• Work order:
Answer with one figure only, the number of lines below in which "then" occurs.

Dataset entries:
(** ** MetaInfo *)

Definition metaElements (m : MetaInfo) : list Wire :=
  (if bool_decide (mi_type m ≠ ContentType_Blob)
   then [makeBinaryBlock tlv_ContentType (prependNonNegativeInteger (mi_type m) [])] else []) ++
  (if bool_decide (mi_freshnessPeriod m ≠ DEFAULT_FRESHNESS_PERIOD)
   then [makeBinaryBlock tlv_FreshnessPeriod (prependNonNegativeInteger (u64 (mi_freshnessPeriod m)) [])]
   else []) ++
  (match mi_finalBlockId m with
   | Some c => [makeBinaryBlock tlv_FinalBlockId (Component_wireEncode c [])]
   | None => []
   end) ++
  mi_appMetaInfo m.
Definition metaWire (m : MetaInfo) : Wire := makeBinaryBlock tlv_MetaInfo (wiresBytes (metaElements m) []).

Record meta_ok (m : MetaInfo) : Prop := {
  meta_type : 0 ≤ mi_type m ≤ UINT32_MAX;
  meta_freshness : - 2 ^ 63 ≤ mi_freshnessPeriod m < 2 ^ 63;
  meta_final : ∀ c, mi_finalBlockId m = Some c → Component_ok c;
  meta_app : Forall (fun w => Wire_closed w ∧
    w_type w ∉ [tlv_ContentType; tlv_FreshnessPeriod; tlv_FinalBlockId]) (mi_appMetaInfo m)
}.

Lemma MetaInfo_encode m enc : MetaInfo_wireEncode_to m enc = prependBlock (metaWire m) enc.
Proof.
  unfold MetaInfo_wireEncode_to, metaWire, metaElements. rewrite prependBlock_make, !wiresBytes_app.
  unfold wiresBytes at 4.
  destruct (mi_finalBlockId m) as [c|]; repeat case_bool_decide;
    rewrite ?prependNonNegativeIntegerBlock_make, ?prependNestedBlock_make; done.
Qed.

Lemma Component_wire_closed c :
  Component_ok c →
  Wire_closed (makeBinaryBlock (ctype c) (cvalue c)) ∧
  Component_wireEncode c [] = w_bytes (makeBinaryBlock (ctype c) (cvalue c)).
Proof.
  intros (Hv & Hb & Hl). pose proof (ensureValid_type c Hv) as Ht. unfold value_size in Hl. split.
  - apply makeBinaryBlock_closed; [lia|lia|done].
  - done.
Qed.

Lemma metaElements_closed m : meta_ok m → small (metaElements m) → Forall Wire_closed (metaElements m).
Proof.
  intros [Ht Hf Hc Ha] Hs. unfold metaElements in *.
  assert (∀ type v, 0 < type < 2 ^ 32 →
    Wire_closed (makeBinaryBlock type (prependNonNegativeInteger v []))) as Hnum.
  { intros type v Hty. apply makeBinaryBlock_closed; [done| |apply prependNonNegativeInteger_bytes].
    rewrite length_prependNonNegativeInteger. pose proof (sizeOfNonNegativeInteger_le v). lia. }
  rewrite !Forall_app. split_and!.
  - clear Hs. case_bool_decide; [|constructor]. constructor; [by apply Hnum|constructor].
  - clear Hs. case_bool_decide; [|constructor]. constructor; [by apply Hnum|constructor].
  - destruct (mi_finalBlockId m) as [c|] eqn:Ec; [|constructor]. constructor; [|constructor].
    destruct (Component_wire_closed c (Hc c eq_refl)) as [(_ & Hb & _) E].
    apply makeBinaryBlock_closed; [done| |by rewrite E].
    apply small_app in Hs as [_ [_ [Hs _]%small_app]%small_app].
    pose proof (small_in _ _ ltac:(by left) Hs) as Hl. cbv beta in Hl.
    pose proof (value_le_bytes tlv_FinalBlockId (Component_wireEncode c [])). lia.
  - eapply Forall_impl; [exact Ha|]. by intros w [].
Qed.

Lemma decodeContentType_eq m els s :
  0 ≤ mi_type m ≤ UINT32_MAX → (∀ e els', els = e :: els' → w_type e ≠ tlv_ContentType) →
  decodeContentType
    ((if bool_decide (mi_type m ≠ ContentType_Blob)
      then [makeBinaryBlock tlv_ContentType (prependNonNegativeInteger (mi_type m) [])] else []) ++ els) s
  = (Ok els, set_mi_type (mi_type m) s).
Proof.
  intros Ht Hels. case_bool_decide as Hd.
  - cbn [app decodeContentType]. cbn [w_type makeBinaryBlock Wire_ofBlock blk_type].
    rewrite bool_decide_true by done.
    fold (makeBinaryBlock tlv_ContentType (prependNonNegativeInteger (mi_type m) [])).
    rewrite (bindE _ _ s (mi_type m) s); [done|]. unfold liftE.
    by rewrite readNonNegativeIntegerAs_make by (done || unfold UINT32_MAX; lia).
  - destruct (decide (mi_type m = ContentType_Blob)) as [->|]; [|done]. cbn [app].
    destruct els as [|e els]; [done|]. unfold decodeContentType.
    by rewrite bool_decide_false by (by eapply Hels).
Qed.

Lemma decodeFreshnessPeriod_eq m els s :
  - 2 ^ 63 ≤ mi_freshnessPeriod m < 2 ^ 63 →
  (∀ e els', els = e :: els' → w_type e ≠ tlv_FreshnessPeriod) →
  decodeFreshnessPeriod
    ((if bool_decide (mi_freshnessPeriod m ≠ DEFAULT_FRESHNESS_PERIOD)
      then [makeBinaryBlock tlv_FreshnessPeriod
              (prependNonNegativeInteger (u64 (mi_freshnessPeriod m)) [])] else []) ++ els) s
  = (Ok els, set_mi_freshnessPeriod (mi_freshnessPeriod m) s).
Proof.
  intros Hf Hels. case_bool_decide as Hd.
  - cbn [app decodeFreshnessPeriod]. cbn [w_type makeBinaryBlock Wire_ofBlock blk_type].
    rewrite bool_decide_true by done.
    fold (makeBinaryBlock tlv_FreshnessPeriod (prependNonNegativeInteger (u64 (mi_freshnessPeriod m)) [])).
    rewrite (bindE _ _ s (u64 (mi_freshnessPeriod m)) s).
    + rewrite i64_u64 by done. done.
    + unfold liftE, wire_block. cbn [w_type w_value makeBinaryBlock Wire_ofBlock blk_type blk_value].
      rewrite readNonNegativeInteger_block_written; [done|].
      unfold is_u64, u64. apply Z.mod_pos_bound. lia.
  - destruct (decide (mi_freshnessPeriod m = DEFAULT_FRESHNESS_PERIOD)) as [->|]; [|done]. cbn [app].
    destruct els as [|e els]; [done|]. unfold decodeFreshnessPeriod.
    by rewrite bool_decide_false by (by eapply Hels).
Qed.

Lemma decodeFinalBlockId_eq o els s :
  (∀ c, o = Some c → Component_ok c) → (∀ e els', els = e :: els' → w_type e ≠ tlv_FinalBlockId) →
  decodeFinalBlockId
    ((match o with
      | Some c => [makeBinaryBlock tlv_FinalBlockId (Component_wireEncode c [])]
      | None => []
      end) ++ els) s = (Ok els, set_mi_finalBlockId o s).
Proof.
  intros Ho Hels. destruct o as [c|].
  - destruct (Component_wire_closed c (Ho c eq_refl)) as [(Hcl & _ & _ & Hne) E].
    destruct (Ho c eq_refl) as [Hv _].
    cbn [app decodeFinalBlockId]. cbn [w_type makeBinaryBlock Wire_ofBlock blk_type].
    rewrite bool_decide_true by done.
    fold (makeBinaryBlock tlv_FinalBlockId (Component_wireEncode c [])).
    rewrite (bindE _ _ s (makeBinaryBlock (ctype c) (cvalue c)) s).
    + rewrite (bindE _ _ s c s); [done|]. unfold liftE, makeComponent.
      cbn [w_type w_value makeBinaryBlock Wire_ofBlock blk_type blk_value].
      destruct c as [t v]. cbn [ctype cvalue]. by rewrite Hv.
    + unfold liftE, blockFromValue. cbn [w_value makeBinaryBlock Wire_ofBlock blk_value]. rewrite E.
      rewrite bool_decide_false by (by destruct (w_bytes _)).
      specialize (Hcl []). rewrite app_nil_r in Hcl. rewrite Hcl, bind_Ok.
      rewrite bool_decide_false; [done|]. intros H. by apply H.
  - cbn [app]. destruct els as [|e els]; [done|]. unfold decodeFinalBlockId.
    by rewrite bool_decide_false by (by eapply Hels).
Qed.

Definition cachedMeta (m : MetaInfo) : MetaInfo := set_mi_wire (Some (metaWire m)) m.

(** Decoding appends to the AppMetaInfo that is there. *)
Lemma MetaInfo_decode_onto m m0 :
  meta_ok m → small (metaElements m) →
  MetaInfo_wireDecode (metaWire m) m0 =
    (Ok tt, set_mi_appMetaInfo (mi_appMetaInfo m0 ++ mi_appMetaInfo m) (cachedMeta m)).
Proof.
  intros Hok Hs. pose proof (metaElements_closed m Hok Hs) as Hc. destruct Hok as [Ht Hf Hcm Ha].
  unfold MetaInfo_wireDecode. set (m1 := set_mi_wire (Some (metaWire m)) m0).
  rewrite (bindE _ _ m0 tt m1) by done.
  rewrite (bindE _ _ m1 (metaElements m) m1) by (unfold liftE, metaWire; by rewrite Wire_subs_make).
  assert (∀ t e els', t ∈ [tlv_ContentType; tlv_FreshnessPeriod; tlv_FinalBlockId] →
    mi_appMetaInfo m = e :: els' → w_type e ≠ t) as Happ.
  { intros t e els' Hin E Et. rewrite E in Ha. apply Forall_cons in Ha as [[_ Hn] _]. by rewrite Et in Hn. }
  assert (∀ e els', (match mi_finalBlockId m with
      | Some c => [makeBinaryBlock tlv_FinalBlockId (Component_wireEncode c [])] | None => [] end)
      ++ mi_appMetaInfo m = e :: els' → w_type e ≠ tlv_ContentType ∧ w_type e ≠ tlv_FreshnessPeriod) as H3.
  { intros e els'. destruct (mi_finalBlockId m); cbn [app]; [by intros [= <- _]|].
    intros E. split; eapply Happ; try done; set_solver. }
  unfold metaElements. set (els := mi_appMetaInfo m) in *.
  set (els2 := (match mi_finalBlockId m with Some _ => _ | None => _ end) ++ els) in *.
  set (els1 := (if bool_decide (mi_freshnessPeriod m ≠ _) then _ else _) ++ els2).
  rewrite (bindE _ _ m1 els1 (set_mi_type (mi_type m) m1)).
  2:{ apply decodeContentType_eq; [done|]. intros e els'. unfold els1. clear Hs.
      case_bool_decide; cbn [app]; [by intros [= <- _]|]. intros E. by eapply H3. }
  unfold els1.
  set (m2 := set_mi_type (mi_type m) m1).
  rewrite (bindE _ _ m2 _ _ (decodeFreshnessPeriod_eq m _ m2 Hf (fun e els' E => proj2 (H3 e els' E)))).
  set (m3 := set_mi_freshnessPeriod (mi_freshnessPeriod m) m2).
  rewrite (bindE _ _ m3 _ _ (decodeFinalBlockId_eq (mi_finalBlockId m) (mi_appMetaInfo m) m3 Hcm
    (fun e els' => Happ tlv_FinalBlockId e els' ltac:(set_solver)))).
  by destruct m.
Qed.
Lemma MetaInfo_decode m m0 :
  meta_ok m → small (metaElements m) → mi_appMetaInfo m0 = [] →
  MetaInfo_wireDecode (metaWire m) m0 = (Ok tt, cachedMeta m).
Proof. intros Hok Hs H0. rewrite MetaInfo_decode_onto, H0 by done. by destruct m. Qed.

(** ** Data *)

Definition unsignedElements (d : DataPkt) : list Wire :=
  [nameWire (dp_name d); metaWire (dp_metaInfo d)] ++
  (match dp_content d with Some c => [c] | None => [] end) ++
  [sigInfoWire SI_Data (dp_signatureInfo d)].

(** The members as the encoder needs them, but for the signature value. *)
Record data_ok (d : DataPkt) : Prop := {
  data_name : name_wf (dp_name d);
  data_meta : meta_ok (dp_metaInfo d);
  data_content : ∀ c, dp_content d = Some c → Wire_closed c ∧ w_type c = tlv_Content;
  data_sig : sig_ok (dp_signatureInfo d)
}.

Lemma Data_encodeUnsigned_eq d enc :
  data_ok d → Data_encodeUnsigned d enc = Ok (wiresBytes (unsignedElements d) enc).
Proof.
  intros [_ _ _ Hs]. unfold Data_encodeUnsigned, unsignedElements.
  rewrite SignatureInfo_encode, bind_Ok by done. rewrite !wiresBytes_app.
  rewrite MetaInfo_encode, Name_wireEncode_make. by destruct (dp_content d).
Qed.

(** The smallness of the whole gives that of the parts. *)
Lemma nested_small type ws ws' :
  makeBinaryBlock type (wiresBytes ws []) ∈ ws' → small ws' → small ws.
Proof.
  intros Hin Hs. pose proof (small_in _ _ Hin Hs) as Hl. unfold small.
  pose proof (value_le_bytes type (wiresBytes ws [])). lia.
Qed.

• The completed task:
5